This amazing story showed up on the Times blogs today.
It speaks of the different countries in Europe and how they are managing their respective workforces during times of an economic downturn. Contrary to their American confreres, they are not laying off, they are putting workers on shorter work weeks or furloughs, as in the case of my brother in law who works for Ford Motor Company. Of course, he would rather work his regular hours and have a full paycheck, but in this case, 1/2 a paycheck is better than no paycheck at all.
Last week, I was visiting with a coworker - we chatted briefly about our respective families and then he said something that was quite remarkable - he was glad that his family was all employed. It was said so simply and with a sense of reverence, even deep gratitude.
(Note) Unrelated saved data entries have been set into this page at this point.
(* ===== verification/UmemSpec.v ===== *)
(** * Specifications of user memory

    Each operation of Umem.v keeps the invariant; the transition it makes on the
    ownership graph is given by the rule. *)

From Stdlib Require Import FunctionalExtensionality.
From S2P Require Import Prelude Buddy Paging Siphash PlatformMem Machine Sched Index Channel Umem Process Graph Wp Invariant BaseSpec SchedSpec ChannelSpec.

Section Frames.
Context {PT : PageTree} {SC : Schemes} {SS : SchemesSafe}.
Implicit Types (v : gview) (x : rest).

(** ** Framing *)

(** The columns of the graph that the pool and the schemes read. *)
Record keeps v v' : Prop := {
  kp_info : v_info v' = v_info v;
  kp_kmap : v_kmap v' = v_kmap v;
  kp_rblock : v_rblock v' = v_rblock v;
  kp_rops : v_rops v' = v_rops v;
  kp_dma : v_dma v' = v_dma v }.

Lemma keeps_refl v : keeps v v.
Proof. by split. Qed.

Lemma keeps_trans v w u : keeps v w -> keeps w u -> keeps v u.
Proof. intros [] []. split; congruence. Qed.

Lemma keeps_notice v v' : notice v v' -> keeps v v'.
Proof. by intros (? & ? & ? & ? & ? & ? & ->). Qed.

Lemma pool_frame v v' x x' : v_info v' = v_info v -> v_kmap v' = v_kmap v -> x_pool x' = x_pool x ->
  x_platform x' = x_platform x -> (exists t, pool_inv v x t) -> exists t, pool_inv v' x' t.
Proof.
  intros E1 E2 E3 E4 [t [P1 P2 P3 P4 P5 P6]]. exists t. unfold allocatable in *.
  split; unfold allocatable; rewrite ?E1, ?E2, ?E3, ?E4; done.
Qed.

(** The graph moves on and the rest stays calm. *)
Lemma inv_step v x v' x' : inv v x -> graph_inv v' -> keeps v v' -> sched_inv v' x' [] [] -> calm x x' -> inv v' x'.
Proof.
  intros [I1 I2 I3 I4 I5] Hg [K1 K2 K3 K4 K5] Hs Hc.
  destruct (calm_keep _ _ Hc) as (C1 & C2 & C3 & C4 & C5 & C6 & C7 & C8 & C9 & C10 & C11 & C12 & C13).
  split; [done| |done| |].
  - by eapply pool_frame.
  - intros t T HT Hd. by eapply I4; [eapply (calm_dead _ _ Hc)|].
  - eapply scheme_ext; [done|done|by apply same_dma_eq| |exact I5]. unfold scheme_part. congruence.
Qed.

Lemma inv_same v x x' : inv v x -> sched_inv v x' [] [] -> calm x x' -> inv v x'.
Proof. intros Hi. apply (inv_step v x v); [done|apply Hi|apply keeps_refl]. Qed.

(** Only the locks held and user memory differ. *)
Definition rest_but_locks x x' : Prop := exists h f, x' = set_held h (set_mem f x).

Lemma inv_live v x p m : inv v x -> v_map v p = Some m -> live v p.
Proof. intros Hi Hm. apply (reg_as v (inv_reg v (inv_graph _ _ _ Hi))). eauto. Qed.

(** ** Changing what a page tree shows *)

(** [p]'s tree shows [f] in [[lo, hi)]. *)
Definition reflag (p lo hi f : Z) v : gview := upd_v_map (fset p (flagged lo hi f <$> v_map v p)) v.

Lemma flagged_in lo hi f m a : 0 <= a < 2 ^ 48 -> lo <= a < hi -> flagged lo hi f m a = shown f.
Proof. intros Ha Hin. unfold flagged. rewrite Z.mod_small by lia. by rewrite decide_True. Qed.

Lemma flagged_out lo hi f m a : 0 <= a < 2 ^ 48 -> ~ lo <= a < hi -> flagged lo hi f m a = m a.
Proof. intros Ha Hin. unfold flagged. rewrite Z.mod_small by lia. by rewrite decide_False. Qed.
(* ===== verification/BlockSpec.v ===== *)
(** * Specifications of block allocation and release

    The page pool under the blocks: [umem_alloc], [umem_map_device], [umem_free],
    and the transfer of blocks with [umem_move_locked]. *)

From Stdlib Require Import FunctionalExtensionality.
From S2P Require Import Prelude Buddy Paging Siphash PlatformMem Machine Sched Index Channel Umem Process Graph Wp Invariant BaseSpec SchedSpec ChannelSpec UmemSpec.

(** Closes the goal with [H], up to an equation between their graphs. *)
Ltac same_view H :=
  lazymatch type of H with
  | ?Q ?a ?w ?x => lazymatch goal with |- Q a ?w' x => replace w' with w; [exact H|] end
  end.

Section Blocks.
Context {PT : PageTree} {SC : Schemes} {SS : SchemesSafe}.
Implicit Types (v : gview) (x : rest).

(** ** Steady steps *)

(** What every operation that returns to its caller keeps: the processor, the locks,
    and every thread that is not blocked. *)
Record steady x x' : Prop := {
  st_keep : x_this x' = x_this x /\ x_held x' = x_held x /\ x_platform x' = x_platform x /\ x_current x' = x_current x /\ x_ases x' = x_ases x /\
    x_futex_seq x' = x_futex_seq x;
  st_run t T : x_threads x !! t = Some T -> t_status T <> THREAD_BLOCKED -> x_threads x' !! t = Some T }.

Lemma steady_refl x : steady x x.
Proof. by split. Qed.

Lemma steady_trans x y z : steady x y -> steady y z -> steady x z.
Proof. intros [H1 H2] [K1 K2]. split; [naive_solver congruence|]. intros t T HT Hb. apply K2; [by apply H2|done]. Qed.

Lemma quiet_steady x x' : quiet x x' -> steady x x'.
Proof. intros [H1 H2 H3 H4 H5]. split; [naive_solver|done]. Qed.

Lemma calm_steady x x' : calm x x' -> steady x x'.
Proof. intros Hc. by apply quiet_steady, calm_quiet. Qed.

(** ** The pool *)

(** Only the pool and user memory differ. *)
Definition repool x x' : Prop := exists ba f, x' = set_pool ba (set_mem f x).

(** No RAM block touches the pages [[first, first + n)]. *)
Definition unused v (first n : Z) : Prop := forall b i pg, v_info v b = Some i -> i_backing i = UBLOCK_RAM ->
  i_base i <= pg * PAGE_SIZE < i_base i + i_bytes i -> ~ first <= pg < first + n.

Lemma allocatable_same x ba t t' pg : same_pool (x_pool x) ba ->
  (forall p, 0 <= p < 2 ^ ba_max_level (x_pool x) -> page ba t' p = PBad <-> page (x_pool x) t p = PBad) ->
  allocatable (set_pool ba x) t' pg <-> allocatable x t pg.
Proof.
  intros Hs Hp. destruct (same_pool_fields _ _ Hs) as (EM & _ & _). unfold allocatable. vsimpl. rewrite EM.
  split; intros [Hr Hb]; (split; [done|]); by rewrite ?Hp in *.
Qed.

Lemma pool_update v x t ba t' : pool_inv v x t -> holds ba t' -> same_pool (x_pool x) ba ->
  (forall p, 0 <= p < 2 ^ ba_max_level (x_pool x) -> page ba t' p = PBad <-> page (x_pool x) t p = PBad) ->
  (forall b i pg, v_info v b = Some i -> i_backing i = UBLOCK_RAM -> i_base i <= pg * PAGE_SIZE < i_base i + i_bytes i ->
     page ba t' pg = page (x_pool x) t pg) ->
  pool_inv v (set_pool ba x) t'.
Proof.
  intros [P1 P2 P3 P4 P5 P6] Hh Hs Hbad Hsame. destruct (same_pool_fields _ _ Hs) as (EM & _ & _).
  pose proof (fun pg => allocatable_same x ba t t' pg Hs Hbad) as Ha. split; vsimpl; [done|by rewrite EM|..].
  - intros b i pg Hi Hr Hpg. rewrite EM, (Hsame b i pg) by done. by apply P3 with b.
  - intros a Hal%Ha. by apply P4.
  - intros base len flags r a Hv Hin. rewrite Ha. by apply (P5 base len flags r).
  - intros b i a Hi Hd Hin. rewrite Ha. by apply (P6 b i).
Qed.

Lemma pool_alloc v x t ba t' first n : pool_inv v x t -> allocated (x_pool x) t ba t' first n ->
  pool_inv v (set_pool ba x) t' /\ unused v first n.
Proof.
  intros Hp [A1 A2 A3 A4 A5].
  assert (Hu : unused v first n).
  { intros b i pg Hi Hr Hpg Hin. destruct (pool_block v x t Hp b i pg Hi Hr Hpg) as [Hrng E].
    specialize (A5 pg Hrng). rewrite decide_True in A5 by done. destruct A5. congruence. }
  split; [|done]. eapply pool_update; [done..| |].
  - intros p Hrng. specialize (A5 p Hrng). case_decide; [destruct A5 as [-> ->]|rewrite A5]; done.
  - intros b i pg Hi Hr Hpg. destruct (pool_block v x t Hp b i pg Hi Hr Hpg) as [Hrng E].
    specialize (A5 pg Hrng). rewrite decide_False in A5; [done|]. by eapply Hu.
Qed.

Lemma pool_release v x t ba t' first n : pool_inv v x t -> released (x_pool x) t ba t' first n -> unused v first n ->
  pool_inv v (set_pool ba x) t'.
Proof.
  intros Hp [A1 A2 A5] Hu. eapply pool_update; [done..| |].
  - intros p Hrng. specialize (A5 p Hrng). case_decide; [destruct A5 as [-> ->]|rewrite A5]; done.
  - intros b i pg Hi Hr Hpg. destruct (pool_block v x t Hp b i pg Hi Hr Hpg) as [Hrng E].
    specialize (A5 pg Hrng). rewrite decide_False in A5; [done|]. by eapply Hu.
Qed.

Lemma page_alloc_either ba t n : holds ba t -> 0 <= n < 2 ^ 64 ->
  (exists s, buddy_page_alloc ba n = Some (ba, inl s)) \/
  exists ba' t' first, buddy_page_alloc ba n = Some (ba', inr first) /\ allocated ba t ba' t' first (2 ^ Z.log2_up (Z.max n 1)).
Proof.
  intros Hh Hn. destruct (page_alloc_cases ba t n Hh Hn) as (H1 & H2 & H3).
  destruct (Z.lt_ge_cases (2 ^ ba_max_level ba) (Z.max n 1)) as [Hbig|Hfit]; [left; eauto|].
  assert (Hk : 0 <= Z.log2_up (Z.max n 1) <= ba_max_level ba).
  { split; [apply Z.log2_up_nonneg|]. apply Z.log2_up_le_pow2; [lia|done]. }
  destruct (decide (value (ba_max_level ba) 0 t <= ba_max_level ba - Z.log2_up (Z.max n 1))) as [Hv|Hv];
    rewrite <-(free_run_value ba t _ Hh Hk) in Hv; [right|left; eauto]. by apply H3.
Qed.

Lemma wp_buddy_alloc n t Q v x : pool_inv v x t -> 0 <= n < 2 ^ 64 -> held_below 5 (x_held x) ->
  (forall s, Q (inl s) v x) ->
  (forall ba t' first, allocated (x_pool x) t ba t' first (2 ^ Z.log2_up (Z.max n 1)) -> Q (inr first) v (set_pool ba x)) ->
  wp (buddy_alloc_locked n) Q v x.
Proof.
  intros Hp Hn Hx Hbad Hok. unfold buddy_alloc_locked. apply wp_bind, wp_lock_below; [done|]. ws. vsimpl.
  assert (Hsame : set_pool (x_pool x) x = x) by (by destruct x).
  destruct (page_alloc_either (x_pool x) t n (pool_holds _ _ _ Hp) Hn) as [[s E]|(ba & t' & first & E & Ha)];
    apply wp_bind; (eapply wp_deref; [exact E|]); ws; apply wp_bind; (eapply wp_unlock_top; [done|done|]); apply wp_ret.
  - specialize (Hbad s). rewrite <-Hsame in Hbad. exact Hbad.
  - exact (Hok ba t' first Ha).
Qed.
(* ===== verification/ThreadSpec.v ===== *)
(** * The life of a thread in the scheduler's tables

    One lemma per transition of a thread: it is born into a run queue, leaves the
    tables, stops running, is picked to run, starts to wait.  Each changes one thread
    and keeps what the tables say of the others. *)

From S2P Require Import Prelude Buddy Paging Siphash PlatformMem Machine Sched Index Channel Umem Process Graph Wp Invariant BaseSpec SchedSpec.

Section Threads.
Context {PT : PageTree} {SC : Schemes}.
Implicit Types (v : gview) (x : rest).

(** The columns of the tables other than the threads are the same. *)
Definition same_tables x x' : Prop :=
  x_futex x' = x_futex x /\ x_futex_key x' = x_futex_key x /\ x_futex_seq x' = x_futex_seq x /\ x_current x' = x_current x /\
  x_ases x' = x_ases x /\ x_deadlines x' = x_deadlines x /\ x_this x' = x_this x.

(** ** Birth *)

Lemma sched_spawn v v' x x' t T : sched_inv v x [] [] -> x_threads x !! t = None ->
  t_tid T = t -> t_status T = THREAD_RUNNABLE -> t_on_cpu T = false -> t_wake_state T = FUTEX_IDLE -> t_deadline T = 0 -> 0 <= t_deadline_cpu T ->
  x_threads x' = <[t := T]> (x_threads x) -> Permutation (mjoin (x_queues x')) (t :: mjoin (x_queues x)) ->
  length (x_queues x') = length (x_queues x) -> same_tables x x' ->
  v_threads v' = <[t := tview T]> (v_threads v) -> (forall p, is_Some (v_map v p) -> is_Some (v_map v' p)) -> sched_inv v' x' [] [].
Proof.
  intros Hs HN Etid Est Eon Ewk Edl Edc E1 Eq El (E2 & E3 & E4 & E5 & E6 & E7 & E8) Ev Em.
  assert (Hnw : forall i k, ~ waiting (x_futex x) i k t).
  { intros i k Hw. destruct (sch_waiter Hs i k t Hw) as (U & ? & _). congruence. }
  assert (HnQ : t ∉ mjoin (x_queues x)).
  { intros Hq. apply (th_queue _ _ _ _ _ (sch_thread _ _ _ _ Hs t)) in Hq as (U & ? & _). congruence. }
  assert (Hnr : forall i, ~ running (x_current x) t i).
  { intros i Hr. destruct (proj1 (th_run _ _ _ _ _ (sch_thread _ _ _ _ Hs t)) (ex_intro _ i Hr)) as (U & ? & _). congruence. }
  eapply (sched_step v x [] [] _ _ _ _ t); [exact Hs| | |..]; rewrite ?E2, ?E4, ?E5, ?E6; try first [apply Hs|done].
  - intros u Hu. rewrite E1, lookup_insert_ne by done. split; [done|]. split; rewrite ?E2, ?E3, ?E5, ?E6, ?E7; try done.
    rewrite Eq, elem_of_cons. naive_solver.
  - rewrite E1, lookup_insert_eq. split; rewrite ?E2, ?E3, ?E5, ?E6, ?E7.
    + intros ? [= <-]. split; [done|]. unfold shape. rewrite Est. split_and!; [by intros []|done|done|done].
    + intros i k. split; [by intros ?%Hnw|]. intros (? & [= <-] & _ & _ & [?|?%not_elem_of_nil]); [congruence|done].
    + split; [by intros ?%not_elem_of_nil|]. intros (? & [= <-] & ?). congruence.
    + rewrite Eq. split; [eauto|]. by left.
    + split; [by intros (i & ?%Hnr)|]. intros (? & [= <-] & ?). congruence.
    + by intros ? i _ ?%Hnr.
    + intros i k. split; [|by intros (? & [= <-] & ? & _)].
      intros Ha. apply (th_armed _ _ _ _ _ (sch_thread _ _ _ _ Hs t)) in Ha as (U & ? & _). congruence.
  - by rewrite Ev, E1, fmap_insert, (sch_view _ _ _ _ Hs).
  - rewrite Eq. apply NoDup_cons. split; [done|apply Hs].
  - intros i p Hi. apply Em. by eapply (sch_as _ _ _ _ Hs).
Qed.

(** ** Leaving *)

Lemma sched_gone v v' x x' C C' t T : sched_inv v x C [] -> x_threads x !! t = Some T ->
  t_wake_state T <> FUTEX_PARKED -> t_status T <> THREAD_RUNNABLE -> t_status T <> THREAD_RUNNING -> t_deadline T = 0 ->
  (forall u, u ∈ C' <-> u ∈ C /\ u <> t) -> NoDup C' ->
  x_threads x' = delete t (x_threads x) -> x_queues x' = x_queues x -> same_tables x x' ->
  v_threads v' = delete t (v_threads v) -> (forall p, is_Some (v_map v p) -> is_Some (v_map v' p)) -> sched_inv v' x' C' [].
Proof.
  intros Hs HT Hw Hst Hst' Hdl HC HnC E1 Eq (E2 & E3 & E4 & E5 & E6 & E7 & E8) Ev Em.
  destruct (sch_thread _ _ _ _ Hs t) as [T1 T2 T3 T4 T5 T6 T7]. rewrite HT in T1, T2, T3, T4, T5, T6, T7.
  eapply (sched_step v x C [] _ _ _ _ t); [exact Hs| | |..]; rewrite ?Eq, ?E2, ?E4, ?E5, ?E6, ?app_nil_r; try first [apply Hs|done].
  - intros u Hu. rewrite E1, lookup_delete_ne by done. split; [done|]. split; rewrite ?Eq, ?E2, ?E3, ?E5, ?E6, ?E7; try done.
    rewrite !app_nil_r, HC. naive_solver.
  - rewrite E1, lookup_delete_eq. split; rewrite ?Eq, ?E2, ?E3, ?E5, ?E6, ?E7, ?app_nil_r.
    + done.
    + intros i k. rewrite T2. split; [|by intros (? & ? & _)]. intros (? & [= <-] & _ & _ & [?|?%not_elem_of_nil]); done.
    + rewrite HC. split; [naive_solver|by intros (? & ? & _)].
    + rewrite T4. split; [|by intros (? & ? & _)]. intros (? & [= <-] & ?). done.
    + rewrite T5. split; [|by intros (? & ? & _)]. intros (? & [= <-] & ?). done.
    + done.
    + intros i k. rewrite T7. split; [|by intros (? & ? & _)]. intros (? & [= <-] & ? & _). done.
  - by rewrite Ev, E1, fmap_delete, (sch_view _ _ _ _ Hs).
  - intros i p Hi. apply Em. by eapply (sch_as _ _ _ _ Hs).
Qed.

(** ** Turns

    A thread that waits for nothing changes hands between a run queue, a processor
    and death. *)

Record turns x (t : Z) (T' : thread) x' : Prop := {
  tn_threads : x_threads x' = <[t := T']> (x_threads x);
  tn_wait i k u : waiting (x_futex x') i k u <-> waiting (x_futex x) i k u;
  tn_tables : x_futex_key x' = x_futex_key x /\ x_futex_seq x <= x_futex_seq x' < 2 ^ 64 /\ x_deadlines x' = x_deadlines x /\ x_this x' = x_this x;
  tn_queue u : u <> t -> u ∈ mjoin (x_queues x') <-> u ∈ mjoin (x_queues x);
  tn_queued : t ∈ mjoin (x_queues x') <-> t_status T' = THREAD_RUNNABLE;
  tn_once : NoDup (mjoin (x_queues x'));
  tn_length : length (x_queues x') = length (x_queues x);
  tn_current u i : u <> t -> running (x_current x') u i <-> running (x_current x) u i;
  tn_running : (exists i, running (x_current x') t i) <-> t_status T' = THREAD_RUNNING;
  tn_alone i j : running (x_current x') t i -> running (x_current x') t j -> i = j;
  tn_ases u i : u <> t -> running (x_current x) u i -> x_ases x' !! i = x_ases x !! i;
  tn_as i : running (x_current x') t i -> x_ases x' !! i = Some (Some (t_proc T')) }.

Lemma sched_turn v x x' t T T' : sched_inv v x [] [] -> x_threads x !! t = Some T -> t_status T <> THREAD_BLOCKED ->
  t_tid T' = t -> tview T' = tview T -> shape T' -> t_wake_state T' = FUTEX_IDLE -> t_deadline T' = 0 -> turns x t T' x' ->
  (forall i p, x_ases x' !! i = Some (Some p) -> is_Some (v_map v p)) -> sched_inv v x' [] [].
Proof.
  intros Hs HT Hnb Etid Ev Hsh Hw Hd [E1 E2 (E3 & E4 & E5 & E6) Q1 Q2 Q3 Q4 C1 C2 C3 A1 A2] Ha.
  destruct (sch_tid Hs t T HT) as (Et0 & Hdl & _ & Hsh0).
  assert (Hw0 : t_wake_state T = FUTEX_IDLE) by (destruct (t_status T); by destruct Hsh0).
  assert (Hd0 : t_deadline T = 0) by (destruct (decide (t_deadline T = 0)); [done|]; destruct (Hdl ltac:(done)); congruence).
  destruct (sch_thread _ _ _ _ Hs t) as [T1 T2 T3 T4 T5 T6 T7]. rewrite HT in T1, T2, T3, T4, T5, T6, T7.
  eapply (sched_step v x [] [] _ _ _ _ t); [exact Hs| | |..]; try first [apply Hs|done].
  - intros u Hu. rewrite E1, lookup_insert_ne by done. split; [done|]. split; rewrite ?E3, ?E5; try done; [by apply Q1|by intros i; apply C1|by intros i; apply A1].
  - rewrite E1, lookup_insert_eq. split; rewrite ?E3, ?E5.
    + by intros ? [= <-].
    + intros i k. rewrite E2, T2. split; intros (? & [= <-] & _ & _ & [?|[]%not_elem_of_nil]); congruence.
    + split; [by intros ?%not_elem_of_nil|]. intros (? & [= <-] & ?). congruence.
    + rewrite Q2. split; [eauto|]. by intros (? & [= <-] & ?).
    + rewrite C2. split; [eauto|]. by intros (? & [= <-] & ?).
    + intros ? i [= <-]. apply A2.
    + intros i k. rewrite T7. split; intros (? & [= <-] & ? & _); congruence.
  - rewrite E1, fmap_insert, Ev, (sch_view _ _ _ _ Hs). symmetry. apply insert_id. by rewrite lookup_fmap, HT.
  - intros i k u. rewrite E2. intros Hk%(sch_ticket _ _ _ _ Hs). lia.
  - intros u i j. destruct (decide (u = t)) as [->|Hu]; [apply C3|]. rewrite !C1 by done. apply Hs.
  - pose proof (sch_seq _ _ _ _ Hs). lia.
Qed.

(** ** Blocking *)

(** The running thread [t] leaves its processor and waits under [key] in bucket [bk]. *)
Record blocks_on x (t bk : Z) (key : Z * Z) (T' : thread) x' : Prop := {
  bl_threads : x_threads x' = <[t := T']> (x_threads x);
  bl_wait i k u : waiting (x_futex x') i k u <-> waiting (x_futex x) i k u \/ (i = bk /\ k = key /\ u = t);
  bl_home : home (x_futex_key x) key.1 bk;
  bl_armed i k u : armed (x_deadlines x') i k u <->
    armed (x_deadlines x) i k u \/ (t_deadline T' <> 0 /\ k = (t_deadline T', t) /\ i = Z.to_nat (t_deadline_cpu T') /\ u = t);
  bl_current u i : running (x_current x') u i <-> running (x_current x) u i /\ u <> t;
  bl_tables : x_futex_key x' = x_futex_key x /\ x_futex_seq x' = x_futex_seq x + 1 /\ x_queues x' = x_queues x /\ x_ases x' = x_ases x /\
    x_this x' = x_this x;
  bl_seq : key.2 = x_futex_seq x /\ x_futex_seq x + 1 < 2 ^ 64 }.

Lemma home_eq key a i j : home key a i -> home key a j -> i = j.
Proof. by intros [] []. Qed.

Lemma sched_block v x x' t T T' bk key : sched_inv v x [] [] -> x_threads x !! t = Some T -> t_status T = THREAD_RUNNING ->
  t_tid T' = t -> tview T' = tview T -> t_status T' = THREAD_BLOCKED -> t_on_cpu T' = false -> t_wake_state T' = FUTEX_PARKED ->
  t_wait_key T' = key -> 0 <= t_deadline_cpu T' -> blocks_on x t bk key T' x' -> sched_inv v x' [] [].
Proof.
  intros Hs HT Hr Etid Ev Est Eon Ewk Ek Ec [E1 W1 W2 A1 R1 (E2 & E3 & E4 & E5 & E6) [S1 S2]].
  destruct (sch_tid Hs t T HT) as (_ & Hdl & _ & Hsh). rewrite Hr in Hsh. destruct Hsh as [_ Hw0].
  assert (Hd0 : t_deadline T = 0) by (destruct (decide (t_deadline T = 0)); [done|]; destruct (Hdl ltac:(done)); congruence).
  destruct (sch_thread _ _ _ _ Hs t) as [T1 T2 T3 T4 T5 T6 T7]. rewrite HT in T1, T2, T3, T4, T5, T6, T7.
  eapply (sched_step v x [] [] _ _ _ _ t); [exact Hs| | |..]; rewrite ?E3, ?E4, ?E5; try first [apply Hs|done].
  - intros u Hu. rewrite E1, lookup_insert_ne by done. split; [done|]. split; rewrite ?E2, ?E4, ?E5; try done.
    + intros i k. rewrite W1. naive_solver.
    + intros i. rewrite R1. naive_solver.
    + intros i k. rewrite A1. naive_solver.
  - rewrite E1, lookup_insert_eq. split; rewrite ?E2, ?E4.
    + intros ? [= <-]. split; [done|]. unfold shape. rewrite Est, Ewk, Eon. split_and!; [by left|done|done|done|done].
    + intros i k. rewrite W1, T2. split.
      * intros [(? & [= <-] & _ & _ & [?|[]%not_elem_of_nil])|(-> & -> & _)]; [congruence|]. eauto 10.
      * intros (? & [= <-] & -> & Hh & _). right. rewrite Ek in Hh |- *. split_and!; [|done|done]. by rewrite (home_eq _ _ _ _ Hh W2).
    + split; [by intros ?%not_elem_of_nil|]. intros (? & [= <-] & ?). congruence.
    + rewrite T4. split; intros (? & [= <-] & ?); congruence.
    + split; [intros (i & Hi); by apply R1 in Hi as [_ ?]|]. intros (? & [= <-] & ?). congruence.
    + intros ? i _ Hi. by apply R1 in Hi as [_ ?].
    + intros i k. rewrite A1, T7. split.
      * intros [(? & [= <-] & ? & _)|(? & -> & -> & _)]; [congruence|]. eauto 10.
      * intros (? & [= <-] & ? & -> & ->). right. done.
  - rewrite E1, fmap_insert, Ev, (sch_view _ _ _ _ Hs). symmetry. apply insert_id. by rewrite lookup_fmap, HT.
  - intros i k u Hk. apply W1 in Hk as [Hk|(_ & -> & _)]; [apply (sch_ticket _ _ _ _ Hs) in Hk|pose proof (sch_seq _ _ _ _ Hs)]; lia.
  - intros u i j [Hi _]%R1 [Hj _]%R1. by eapply (sch_alone _ _ _ _ Hs).
  - pose proof (sch_seq _ _ _ _ Hs). lia.
Qed.

End Threads.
I mused over his reaction and comment for the rest of the week and shared the story with another coworker today. Ironically, we have had a few layoffs where I work in recent weeks and the mood has been quite sombre, morose, even and certainly not without great duress, given the nature of having to lay people off.
In the case of the small non profit where I work, having those individuals remain even on a part time basis was simply not feasible. The monies are running out and in a few short years, the organization will likely cease to exist, short of some extraordinary fundraising efforts. Granted, every effort is being made to see that the closure does not come, hence the laying off of two staffers.
That stated, what if we in America would look to our European counterparts for guidance - shorter work weeks, job sharing, longer vacation times, etc.
If you read the article whereof I speak, you will be perhaps surprised as I to find that of those who have been laid off in this countryin the last 12 months, 6 in 10 workers have not received any unemployment benefits.
It is time to rethink how we work in this country - Utah is leading the charge - the governor implemented a 4 day work week some months ago, to save on gas prices. Other states should follow suit.